Many people have conducted research on the generation and growth of odor oxidation cracking in unsaturated rubber. These researchers have proposed the mechanisms of crack formation and growth based on their own experimental data.

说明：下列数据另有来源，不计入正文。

Lemma comes_to_later r j T w m :
  tick m < w < USIZE_MAX -> (forall T', tick m <= T' < w -> ~ somebody_runs T' (threads m)) ->
  comes_to r j T (set_tick w (set_pos (wadd (pos m) 1) m)) -> comes_to r (Datatypes.S j) T m.
Proof.
  intros Hw Hb. unfold comes_to. cbn [tick threads pos set_tick set_pos].
  assert (wrap 64 (wadd (pos m) 1 + 1 + Z.of_nat j) = wrap 64 (pos m + 1 + Z.of_nat (Datatypes.S j))) as ->.
  { unfold wadd, wrap. rewrite <- Z.add_assoc, Zplus_mod_idemp_l. f_equal. lia. }
  intros [[Hfm Hk]|(Hna & HT & Hk)]; [left | right].
  - split; [now apply (first_moment_later _ w) | exact Hk].
  - split; [now apply (never_again_later _ w)|]. split; [lia | exact Hk].
Qed.

Lemma multi_step fuel m :
  scheduling m -> (sleepers (tick m) (threads m) <= fuel)%nat ->
  exists j T, (j <= sleepers (tick m) (threads m))%nat /\ comes_to (step_multi_threaded fuel m) j T m.
Proof.
  revert m. induction fuel as [|fuel IH]; intros m Hs Hf.
  - destruct (multi_stop 0 m Hs) as [Hc|(w & ? & ? & _)]; [|lia].
    exists 0%nat, (tick m). split; [lia | exact Hc].
  - destruct (multi_stop (Datatypes.S fuel) m Hs) as [Hc|(w & Hw & Hlt & Hb & E)].
    { exists 0%nat, (tick m). split; [lia | exact Hc]. }
    pose proof (scheduling_tick w (wadd (pos m) 1) m Hs) as Hs1. rewrite E, step_scheduling by exact Hs1.
    destruct (IH _ Hs1) as (j & T & Hj & Hc); cbn [tick threads set_tick set_pos] in *; [lia|].
    exists (Datatypes.S j), T. split; [lia | now apply (comes_to_later _ _ _ w)].
Qed.

(** [schedule_next_thread] makes the same choice without running it. *)
Definition settles (r : option (bool * Machine S X A W)) (T : Z) m : Prop :=
  (first_moment (tick m) T (threads m) /\
   exists k, next_in_turn k (set_tick T m) /\
     r = Some (negb (k =? current_thread_id m)%nat, set_current k (set_tick T m))) \/
  (never_again (tick m) (threads m) /\ tick m <= T /\ r = Some (false, set_tick T m)).

Lemma schedule_spec fuel m :
  (1 < length (threads m))%nat -> (current_thread_id m < length (threads m))%nat ->
  (sleepers (tick m) (threads m) < fuel)%nat -> exists T, settles (schedule_next_thread fuel m) T m.
Proof.
  revert m. induction fuel as [|fuel IH]; intros m Hn Hc Hf; [lia|]. cbn [schedule_next_thread].
  rewrite (proj2 (Nat.leb_gt _ _)) by exact Hn.
  pose proof (scan_from m 1 (length (threads m)) ltac:(lia) ltac:(lia) Hc) as Hs.
  destruct (schedule_scan _ m) as [[b m']|].
  - destruct Hs as (k & Hk & -> & ->); [intros; lia|]. exists (tick m). left. rewrite set_tick_same.
    split; [|now exists k]. apply first_moment_now, somebody_index. exists k.
    destruct Hk as (i & ? & -> & ? & _). split; [apply after_lt; lia | assumption].
  - pose proof (next_wake_spec (tick m) (threads m) (Hs ltac:(intros; lia))) as Hw. unfold advance_to_next_wake.
    cbv zeta in Hw. destruct (negb _ && _).
    + destruct Hw as (Hw & Hlt & Hb). set (w := next_wake _ _) in *.
      destruct (IH (set_tick w m) Hn Hc) as (T & HT); [cbn [tick threads set_tick]; lia|]. exists T.
      destruct HT as [[Hfm Hk]|(Hna & HT & Hk)]; [left | right]; cbn [tick threads set_tick] in *.
      * split; [now apply (first_moment_later _ w) | exact Hk].
      * split; [now apply (never_again_later _ w)|]. split; [lia | exact Hk].
    + exists (tick m). right. rewrite set_tick_same. split; [exact Hw|]. split; [lia | reflexivity].
Qed.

For example, some people believe that the occurrence of cracking is due to the tendency of broken molecular chains generated by the decomposition of ozone oxides under stress, resulting in a greater tendency to separate from each other than to recombine. The growth of cracking is related to the concentration of ozone and the mobility of rubber molecular chains. When the ozone concentration is constant, the greater the mobility of the molecular chains, the faster the crack growth. Some people also believe that the generation and growth of ozone cracking are related to the physical properties of the ozone oxide thin layer formed by rubber ozone oxidation and the difference in physical properties from the original rubber surface layer.